Aunque destellos de valentía se ven en gestos como la elección de Jon Villars para el papel de Tambor Mayor caracterizándole como el chulo del barrio, un macarra nada atractivo, de barriga cervecera, pantalones vaqueros viejos y camisetas negras y alejándole de los parámetros físicos y de apariencia que tradicionalmente se le adjudican al personaje. Y enfrentarlo a una Marie, interpretada por la soprano Nadja Michael, que no da el perfil de devora hombres como se la suele presentar sino de una delicada mujer de suburbio, ni la pareja ideal de ese Tambor Mayor, pero con una voz adecuada para cantar a esa mujer que es más que esposa y madre. Un deseoso ser humano del siglo XIX, del XX y, al menos, de principios del XXI.
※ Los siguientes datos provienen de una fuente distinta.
(** * Portfolio single-page client (src/src/App.jsx)

    A shallow embedding of the stateful logic of the page: the theme hook
    (local storage, ambient colour scheme, the marker on the document root),
    the project gallery (fetch, derived tag list, filter), the posts list,
    and the contact form with its submit handler.

    JavaScript strings are sequences of UTF-16 code units; a code unit is a
    number of type [N].  Component state is a record, a state setter is a
    function on that record, and an [async] function is a small command tree
    whose [AwaitFetch] node receives the outcome of the request. *)

From Stdlib Require Import String Ascii NArith ZArith QArith List Lia.
From stdpp Require Import base option list gmap strings.

Local Open Scope N_scope.

(** ** JavaScript strings *)

Abbreviation code_unit := N.
Abbreviation jsstring := (list code_unit).

(** A literal of the source, written with the characters of its text. *)
Definition js (s : string) : jsstring :=
  map N_of_ascii (list_ascii_of_string s).

(** [ToBoolean] on a string: only the empty string is falsy. *)
Definition truthy_string (s : jsstring) : bool :=
  match s with [] => false | _ :: _ => true end.

(** [s.length]: the number of code units. *)
Definition str_length (s : jsstring) : N := N.of_nat (length s).

(** ** Regular expressions, as far as [/.+@.+/] needs them *)

Module RegExp.

Inductive regex : Type :=
| Empty
| Eps
| Dot
| Chr (c : code_unit)
| Cat (r1 r2 : regex)
| Alt (r1 r2 : regex)
| Star (r : regex).

(** [r+] is [r r*]. *)
Definition Plus (r : regex) : regex := Cat r (Star r).

(** The LineTerminator code points: LF, CR, LS and PS.  Without the [s]
    flag, [.] matches every code unit but these. *)
Definition line_terminator (c : code_unit) : bool :=
  (c =? 10) || (c =? 13) || (c =? 8232) || (c =? 8233).

(** The words of a pattern. *)
Inductive matches : regex -> jsstring -> Prop :=
| MEps : matches Eps []
| MDot c : line_terminator c = false -> matches Dot [c]
| MChr c : matches (Chr c) [c]
| MCat r1 r2 s1 s2 :
    matches r1 s1 -> matches r2 s2 -> matches (Cat r1 r2) (s1 ++ s2)
| MAltL r1 r2 s : matches r1 s -> matches (Alt r1 r2) s
| MAltR r1 r2 s : matches r2 s -> matches (Alt r1 r2) s
| MStarNil r : matches (Star r) []
| MStarApp r s1 s2 :
    matches r s1 -> matches (Star r) s2 -> matches (Star r) (s1 ++ s2).

Fixpoint nullable (r : regex) : bool :=
  match r with
  | Empty => false
  | Eps => true
  | Dot => false
  | Chr _ => false
  | Cat r1 r2 => nullable r1 && nullable r2
  | Alt r1 r2 => nullable r1 || nullable r2
  | Star _ => true
  end.

(** The pattern left to match once the code unit [c] has been read. *)
Fixpoint deriv (c : code_unit) (r : regex) : regex :=
  match r with
  | Empty => Empty
  | Eps => Empty
  | Dot => if line_terminator c then Empty else Eps
  | Chr d => if c =? d then Eps else Empty
  | Cat r1 r2 =>
      if nullable r1
      then Alt (Cat (deriv c r1) r2) (deriv c r2)
      else Cat (deriv c r1) r2
  | Alt r1 r2 => Alt (deriv c r1) (deriv c r2)
  | Star r1 => Cat (deriv c r1) (Star r1)
  end.

(** Is there a match that starts at the head of [s]? *)
Fixpoint match_here (r : regex) (s : jsstring) : bool :=
  nullable r ||
  match s with
  | [] => false
  | c :: s' => match_here (deriv c r) s'
  end.

(** [RegExp.prototype.test] of a pattern with no [g] or [y] flag: the
    search starts at index 0 and tries every start position in turn. *)
Fixpoint test (r : regex) (s : jsstring) : bool :=
  match_here r s ||
  match s with
  | [] => false
  | _ :: s' => test r s'
  end.

End RegExp.

(** ** [JSON.stringify] on strings *)

Module JSON.

Definition leading_surrogate (c : code_unit) : bool :=
  (55296 <=? c) && (c <=? 56319).

Definition trailing_surrogate (c : code_unit) : bool :=
  (56320 <=? c) && (c <=? 57343).

(** A lower-case hexadecimal digit. *)
Definition hex_digit (n : N) : code_unit :=
  if n <? 10 then 48 + n else 87 + n.

(** [UnicodeEscape]: a backslash, [u] and four hexadecimal digits. *)
Definition unicode_escape (c : code_unit) : jsstring :=
  [92; 117; hex_digit (c / 4096 mod 16); hex_digit (c / 256 mod 16);
   hex_digit (c / 16 mod 16); hex_digit (c mod 16)].

(** One code unit that is not the first half of a surrogate pair. *)
Definition escape_unit (c : code_unit) : jsstring :=
  if c =? 8 then [92; 98]
  else if c =? 9 then [92; 116]
  else if c =? 10 then [92; 110]
  else if c =? 12 then [92; 102]
  else if c =? 13 then [92; 114]
  else if c =? 34 then [92; 34]
  else if c =? 92 then [92; 92]
  else if (c <? 32) || leading_surrogate c || trailing_surrogate c
       then unicode_escape c
  else [c].

(** The characters between the quotes of [QuoteJSONString]: a surrogate
    pair is copied, a lone surrogate is escaped. *)
Fixpoint quote_chars (s : jsstring) : jsstring :=
  match s with
  | [] => []
  | c :: s' =>
      match s' with
      | d :: s'' =>
          if leading_surrogate c && trailing_surrogate d
          then c :: d :: quote_chars s''
          else escape_unit c ++ quote_chars s'
      | [] => escape_unit c
      end
  end.

Definition quote (s : jsstring) : jsstring := [34] ++ quote_chars s ++ [34].

(** An object whose properties all hold strings, serialised with no gap,
    its properties in the order given. *)
Definition stringify_object (props : list (jsstring * jsstring)) : jsstring :=
  let member (kv : jsstring * jsstring) := quote kv.1 ++ [58] ++ quote kv.2 in
  let fix join (ms : list jsstring) : jsstring :=
    match ms with
    | [] => []
    | [m] => m
    | m :: ms' => m ++ [44] ++ join ms'
    end in
  [123] ++ join (map member props) ++ [125].

End JSON.

(** ** Requests, responses and asynchronous handlers *)

Inductive Method := GET | POST.

Record Request := {
  url : jsstring;
  method : Method;
  headers : list (jsstring * jsstring);
  body : option jsstring
}.

(** What the code reads of a response: [res.ok], and the value [res.json()]
    resolves to; [None] when the body does not parse and [res.json()]
    rejects. *)
Record Response (A : Type) := {
  ok : bool;
  json : option A
}.
Arguments ok {A} _.
Arguments json {A} _.

(** The promise returned by [fetch]: it rejects on a network failure. *)
Inductive outcome (A : Type) :=
| Resolved (res : Response A)
| Rejected.
Arguments Resolved {A} res.
Arguments Rejected {A}.

(** The body of an event handler or of an [async] function over the state
    [St] of its component. *)
Inductive routine (St A : Type) : Type :=
| Return
| PreventDefault (k : routine St A)
| SetState (f : St -> St) (k : routine St A)
| AwaitFetch (req : Request) (k : outcome A -> routine St A).
Arguments Return {St A}.
Arguments PreventDefault {St A} k.
Arguments SetState {St A} f k.
Arguments AwaitFetch {St A} req k.

Inductive event (St : Type) :=
| default_prevented
| state_set (st : St)
| request_sent (req : Request).
Arguments default_prevented {St}.
Arguments state_set {St} st.
Arguments request_sent {St} req.

(** Run a routine to its end against a network that answers [net req]; the
    result is the last state and what happened, in order. *)
Fixpoint run {St A} (t : routine St A) (net : Request -> outcome A) (st : St)
  : St * list (event St) :=
  match t with
  | Return => (st, [])
  | PreventDefault k =>
      let r := run k net st in (r.1, default_prevented :: r.2)
  | SetState f k =>
      let r := run k net (f st) in (r.1, state_set (f st) :: r.2)
  | AwaitFetch req k =>
      let r := run (k (net req)) net st in (r.1, request_sent req :: r.2)
  end.

(** Run a routine up to its first [await]: the state the component is left in
    while the request is in flight, and the request, if one was sent. *)
Fixpoint until_await {St A} (t : routine St A) (st : St)
  : St * option Request :=
  match t with
  | Return => (st, None)
  | PreventDefault k => until_await k st
  | SetState f k => until_await k (f st)
  | AwaitFetch req _ => (st, Some req)
  end.

(** The requests among the events. *)
Definition requests {St} (evs : list (event St)) : list Request :=
  omap (fun e => match e with request_sent r => Some r | _ => None end) evs.

(** The states the setters produced, in order. *)
Definition states {St} (evs : list (event St)) : list St :=
  omap (fun e => match e with state_set s => Some s | _ => None end) evs.

(** ** Values a JSON body parses to

    [res.json()] resolves to a JSON value.  An array holds the records of
    the endpoint, of type [A]: arrays with other elements are outside this
    type.  An object is kept with its string-valued properties, the shape
    of an error body; of members with the same key [JSON.parse] keeps the
    last.  A number is a finite double, kept as the rational it is. *)
Inductive data (A : Type) :=
| JNull
| JBool (b : bool)
| JNum (n : Q)
| JStr (s : jsstring)
| JObj (props : list (jsstring * jsstring))
| JArr (xs : list A).
Arguments JNull {A}.
Arguments JBool {A} b.
Arguments JNum {A} n.
Arguments JStr {A} s.
Arguments JObj {A} props.
Arguments JArr {A} xs.

(** Rendering either gives a view or throws. *)
Inductive thrown := TypeError.

Inductive result (A : Type) :=
| Ok (a : A)
| Throw (e : thrown).
Arguments Ok {A} a.
Arguments Throw {A} e.

Definition bind {A B} (r : result A) (f : A -> result B) : result B :=
  match r with
  | Ok a => f a
  | Throw e => Throw e
  end.

Notation "'let*' x := r 'in' k" := (bind r (fun x => k))
  (at level 10, x name, r at level 100, k at level 200).

(** [SameValueZero] on strings, by code units. *)
Fixpoint same_string (s t : jsstring) : bool :=
  match s, t with
  | [], [] => true
  | c :: s', d :: t' => (c =? d) && same_string s' t'
  | _, _ => false
  end.

(** [Array.prototype.includes] on an array of strings. *)
Fixpoint includes (xs : list jsstring) (x : jsstring) : bool :=
  match xs with
  | [] => false
  | y :: xs' => same_string y x || includes xs' x
  end.

(** [new Set(iterable)]: every element is added in turn, and [add] keeps
    the first occurrence in its place.  [Array.from] then lists the set in
    insertion order. *)
Definition Set_add (set : list jsstring) (x : jsstring) : list jsstring :=
  if includes set x then set else set ++ [x].

Definition new_Set (xs : list jsstring) : list jsstring :=
  fold_left Set_add xs [].

Definition Array_from (set : list jsstring) : list jsstring := set.

(** The index of the first occurrence of [x] in [xs], if there is one. *)
Fixpoint first_index (xs : list jsstring) (x : jsstring) : option nat :=
  match xs with
  | [] => None
  | y :: xs' => if same_string y x then Some 0%nat else S <$> first_index xs' x
  end.

(** ** The browser: local storage, colour scheme, document root *)

Record Browser := {
  localStorage : gmap jsstring jsstring;
  prefers_dark : bool;
  classList : gset jsstring
}.

(** [BACKEND], from [import.meta.env.VITE_BACKEND_URL], which is undefined
    when unset. *)
Definition BACKEND (VITE_BACKEND_URL : option jsstring) : jsstring :=
  match VITE_BACKEND_URL with
  | Some u => if truthy_string u then u else js "http://localhost:8000"
  | None => js "http://localhost:8000"
  end.

(** ** useTheme and the effect of App *)

Module Theme.

(** The initial state of the hook. *)
Definition initial_theme (b : Browser) : jsstring :=
  let ambient := if prefers_dark b then js "dark" else js "light" in
  match localStorage b !! js "theme" with
  | Some stored => if truthy_string stored then stored else ambient
  | None => ambient
  end.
Y sobre todo esto, Wozzeck, el protagonista, con un discurso íntimo, personal, un bello discurso musical, que deja de funcionar cuando lo hace público. Pues la presión de lo social se lo niega como un discurso humano posible porque pone en duda y en cuestión los discursos del resto. Incluidos los del poder y el conocimiento, siempre de la mano, siempre amigos, como el capitán y el médico de esta obra. Tomando decisiones sobre las vidas de los otros, sobre sus límites. Y así se va corrompiendo el discurso ético del protagonista, basado en el amor y el trabajo. Que a penas descansa, que a penas se para. Que igual coloca cajas que limpia zapatos, que sirve bebidas, plancha o afeita a su capitán. Por unas pocas monedas, dinero, dinero. Tal vez un extra por correr, apresurarse, de la ceca a la meca. Por sudar, como suda el tenor Simon Keenlyside representando a este ajetreado Wozzeck. Por representar a cada uno de los espectadores que llega apresurado al teatro para disfrutar de la obra. Después de un largo día de trabajo por dinero, dinero y que saldrá corriendo de nuevo para seguir trajinando.

¿Y los niños? No es casualidad que al final de la obra canten los niños, unos niños que Marthaler ha mantenido en escena y en segundo plano durante toda la obra. Suenan a música celestial y relatan el descubrimiento de una madre muerta y de un padre a punto de desaparecer. Anuncian la soledad de los niños cuando crecen a los que se ofrece la única posibilidad de seguir cabalgando, hop, hop, hop.

Una vez más, esta es la prueba de que una obra musical contemporánea necesita de los mejores recursos. Y cuando se ponen a su disposición, es difícil que no suene bien, que no se aprecie, que no se entienda y menos que no se disfrute. Y entonces se aplaude, se aplaude mucho aunque suene un drama, el drama del hombre contemporáneo alienado entre lo pensado y lo dicho. Lo íntimo y lo social. En el que el público contemporáneo se reconoce y se reconforta al saber que el arte contemporáneo no lo deja fuera de campo ni se distancia. Tampoco la música contemporánea. Todo lo contrario, se le acerca dispuesta a cabalgar junto a él.